What to work on »
Check every line of the data below for the word "error". Copy the ones that have it.

Data for analysis »
▬▬▬▬▬▬

(** A longer history for [a2]: 150 records, numbered in the order of their
    time, all about a full disk. *)
Definition ex_doc (n : nat) : searchHit :=
  mkHit ("h" +:+ DecimalString.NilZero.string_of_uint (Nat.to_uint n))
    [("id", JNum (Z.of_nat n));
     ("time", JNum (10 * Z.of_nat n));
     ("message", JStr "disk full")].

Definition ex_archive : list searchHit := map ex_doc (seq 1 150).

Definition ex_state6 : State :=
  set_indices (<["syslog-a2" := ex_archive]> (indices ex_state5)) ex_state5.

(** The first page of that history and the page that follows it: the
    records 150 down to 51, then 50 down to 1. *)
Definition ex_query_first : logsQuery := mkQuery (Some "disk full") (Some "151").
Definition ex_query_second : logsQuery := mkQuery (Some "disk full") (Some "51").
Definition ex_first_page : list searchHit := map ex_doc (rev (seq 51 100)).
Definition ex_second_page : list searchHit := map ex_doc (rev (seq 1 50)).

(** * Properties *)

(** ** Rules of the program logic *)

Lemma triple_bind {A B : Type} (P : State → Prop) (m : Handler A)
    (f : A → Handler B) (Q : A → State → Prop) (R : B → State → Prop)
    (E : State → Prop) :
  triple P m Q E → (∀ a, triple (Q a) (f a) R E) → triple P (m ≫= f) R E.
Proof.
  intros Hm Hf st HP. specialize (Hm st HP).
  unfold mbind, Handler_bind.
  destruct (m st) as [st' [a | status body | error]]; try done.
  by apply Hf.
Qed.

Lemma triple_ret {A : Type} (P : State → Prop) (a : A)
    (Q : A → State → Prop) (E : State → Prop) :
  (∀ st, P st → Q a st) → triple P (mret a) Q E.
Proof. intros H st HP. by apply H. Qed.

Lemma triple_read {A : Type} (P : State → Prop) (f : State → A)
    (Q : A → State → Prop) (E : State → Prop) :
  (∀ st, P st → Q (f st) st) → triple P (read f) Q E.
Proof. intros H st HP. by apply H. Qed.

Lemma triple_send {A : Type} (P : State → Prop) (status : Z) (body : json)
    (Q : A → State → Prop) (E : State → Prop) :
  (∀ st, P st → E st) → triple P (send status body) Q E.
Proof. intros H st HP. by apply H. Qed.

Lemma triple_fail {A : Type} (P : State → Prop) (code : Z) (message : string)
    (Q : A → State → Prop) (E : State → Prop) :
  (∀ st, P st → E st) → triple P (fail code message) Q E.
Proof. intros H. by apply triple_send. Qed.

Lemma triple_throw {A : Type} (P : State → Prop) (error : string)
    (Q : A → State → Prop) (E : State → Prop) :
  (∀ st, P st → E st) → triple P (throw error) Q E.
Proof. intros H st HP. by apply H. Qed.

Lemma triple_weaken {A : Type} (P P' : State → Prop) (h : Handler A)
    (Q Q' : A → State → Prop) (E E' : State → Prop) :
  (∀ st, P' st → P st) → (∀ a st, Q a st → Q' a st) → (∀ st, E st → E' st) →
  triple P h Q E → triple P' h Q' E'.
Proof.
  intros HP HQ HE H st HP'. specialize (H st (HP st HP')).
  destruct (h st) as [st' [a | status body | error]]; auto.
Qed.

(** ** Lookups in the tables *)

Lemma findOne_application_Some rows i a :
  findOne_application rows i = Some a → a ∈ rows ∧ app_id a = i.
Proof.
  unfold findOne_application. intros H. apply find_some in H as [Hin Hid].
  apply list_elem_of_In in Hin. by apply bool_decide_eq_true in Hid.
Qed.

Lemma findOne_application_None rows i :
  findOne_application rows i = None ↔ i ∉ map app_id rows.
Proof.
  unfold findOne_application. induction rows as [|a rows IH]; simpl.
  - split; [intros _; apply not_elem_of_nil | done].
  - rewrite not_elem_of_cons. case_bool_decide; split; try done.
    + intros [? ?]. congruence.
    + intros ?. split; [congruence | by apply IH].
    + intros [_ ?]. by apply IH.
Qed.

Lemma findOne_application_unique rows a :
  NoDup (map app_id rows) → a ∈ rows →
  findOne_application rows (app_id a) = Some a.
Proof.
  unfold findOne_application. induction rows as [|b rows IH]; simpl.
  - intros _ H. by apply elem_of_nil in H.
  - intros Hnd Hin. apply NoDup_cons in Hnd as [Hb Hnd].
    apply elem_of_cons in Hin as [-> | Hin].
    + by rewrite bool_decide_eq_true_2.
    + case_bool_decide as Heq; [| by apply IH].
      exfalso. apply Hb. rewrite Heq. by apply list_elem_of_fmap_2.
Qed.

Lemma findOne_application_app rows i a row :
  findOne_application rows i = Some a →
  findOne_application (rows ++ [row]) i = Some a.
Proof.
  unfold findOne_application. induction rows as [|b rows IH]; simpl; [done |].
  by case_bool_decide.
Qed.

Lemma findOne_team_Some rows i t :
  findOne_team rows i = Some t → t ∈ rows ∧ team_id t = i.
Proof.
  unfold findOne_team. intros H. apply find_some in H as [Hin Hid].
  apply list_elem_of_In in Hin. by apply bool_decide_eq_true in Hid.
Qed.

Lemma findOne_team_unique rows t :
  NoDup (map team_id rows) → t ∈ rows → findOne_team rows (team_id t) = Some t.
Proof.
  unfold findOne_team. induction rows as [|b rows IH]; simpl.
  - intros _ H. by apply elem_of_nil in H.
  - intros Hnd Hin. apply NoDup_cons in Hnd as [Hb Hnd].
    apply elem_of_cons in Hin as [-> | Hin].
    + by rewrite bool_decide_eq_true_2.
    + case_bool_decide as Heq; [| by apply IH].
      exfalso. apply Hb. rewrite Heq. by apply list_elem_of_fmap_2.
Qed.

Lemma truthy_Some v s : truthy v = Some s ↔ v = Some s ∧ s ≠ "".
Proof.
  destruct v as [[|c r]|]; simpl; split; try done.
  - intros [? ?]. congruence.
  - intros [= <-]. done.
  - intros [? ?]. done.
  - intros [? ?]. done.
Qed.

Lemma truthy_None v : truthy v = None ↔ v = None ∨ v = Some "".
Proof.
  destruct v as [[|c r]|]; simpl; split; auto; try done.
  intros [? | ?]; done.
Qed.

(** ** The invariant is kept *)

Lemma invariant_initial : invariant initial_state.
Proof.
  split; simpl; try constructor. intros i a H. by rewrite lookup_empty in H.
Qed.

Lemma invariant_set_teams st rows :
  NoDup (map team_id rows) → invariant st → invariant (set_teams rows st).
Proof. intros Hrows [? ? ? ? ?]. by split. Qed.

Lemma invariant_set_indices st i : invariant st → invariant (set_indices i st).
Proof. intros [? ? ? ? ?]. by split. Qed.

Lemma invariant_drop_cache st c :
  c ⊆ cache st → invariant st → invariant (set_cache c st).
Proof.
  intros Hsub [? ? ? ? Hc]. split; simpl; try done.
  intros i a Hi. apply Hc. by eapply lookup_weaken.
Qed.

Lemma invariant_set_cache st i a :
  findOne_application (applications st) i = Some a →
  invariant st → invariant (set_cache (<[i := a]> (cache st)) st).
Proof.
  intros Hfind [? ? ? ? Hc]. split; simpl; try done.
  intros j b. rewrite lookup_insert. case_decide as Hij.
  - intros [= <-]. by rewrite <- Hij.
  - apply Hc.
Qed.

Lemma invariant_save st row :
  findOne_application (applications st) (app_id row) = None →
  one_owner row → app_teamId row ≠ Some "" →
  invariant st → invariant (set_applications (applications st ++ [row]) st).
Proof.
  intros Hfresh Hone Hteam [Hids Hown Htid Hteams Hc]. split; simpl; try done.
  - rewrite map_app. apply NoDup_app. split; [done |]. split.
    + intros i Hi Hrow. apply list_elem_of_singleton in Hrow as ->.
      by apply findOne_application_None in Hfresh.
    + apply NoDup_singleton.
  - apply Forall_app. split; [done |]. by apply Forall_singleton.
  - apply Forall_app. split; [done |]. by apply Forall_singleton.
  - intros i a Hi. apply findOne_application_app. by apply Hc.
Qed.

Lemma getById_ready w i :
  triple (ready w) (getById i)
    (λ r st, ready w st ∧ r = findOne_application (applications st) i)
    (ready w).
Proof.
  intros st [Hinv Hfresh]. unfold getById.
  destruct (cache st !! i) as [a|] eqn:Hc.
  - split; [done |]. symmetry. by apply Hinv.
  - destruct (findOne_application (applications st) i) as [a|] eqn:Hf; simpl.
    + split; [split |]; try done. by apply invariant_set_cache.
    + done.
Qed.

Lemma param_applicationId_ready w user i :
  triple (ready w) (param_applicationId user i) (λ _, ready w) (ready w).
Proof.
  unfold param_applicationId.
  apply (triple_bind _ _ _ (λ _, ready w)).
  { eapply triple_weaken; [| | | apply getById_ready]; simpl; eauto.
    by intros a st [? _]. }
  intros [a|]; [| by apply triple_fail].
  case_decide; [by apply triple_ret |].
  destruct (truthy (app_teamId a)) as [t|]; [| by apply triple_fail].
  apply (triple_bind _ _ _ (λ _, ready w)); [by apply triple_read |].
  intros [team|]; [| by apply triple_fail].
  destruct (includes _ _); [by apply triple_ret | by apply triple_fail].
Qed.

Lemma reads_only_triple {A : Type} (P : State → Prop) (h : Handler A) :
  reads_only h → triple P h (λ _, P) P.
Proof.
  intros H st HP. specialize (H st).
  destruct (h st) as [st' [a | status body | error]]; simpl in H; by subst.
Qed.

Lemma reads_only_bind {A B : Type} (m : Handler A) (f : A → Handler B) :
  reads_only m → (∀ a, reads_only (f a)) → reads_only (m ≫= f).
Proof.
  intros Hm Hf st. specialize (Hm st). unfold mbind, Handler_bind.
  destruct (m st) as [st' [a | status body | error]]; simpl in *; subst; try done.
  apply Hf.
Qed.

Lemma reads_only_ret {A : Type} (a : A) : reads_only (mret a : Handler A).
Proof. done. Qed.

Lemma reads_only_read {A : Type} (f : State → A) : reads_only (read f).
Proof. done. Qed.

Lemma reads_only_send {A : Type} status body : reads_only (@send A status body).
Proof. done. Qed.

Lemma reads_only_fail {A : Type} code message : reads_only (@fail A code message).
Proof. done. Qed.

▬▬▬▬▬▬

Task output »
  destruct (m st) as [st' [a | status body | error]]; try done.
Lemma triple_throw {A : Type} (P : State → Prop) (error : string)
  (∀ st, P st → E st) → triple P (throw error) Q E.
  destruct (h st) as [st' [a | status body | error]]; auto.
  destruct (h st) as [st' [a | status body | error]]; simpl in H; by subst.
  destruct (m st) as [st' [a | status body | error]]; simpl in *; subst; try done.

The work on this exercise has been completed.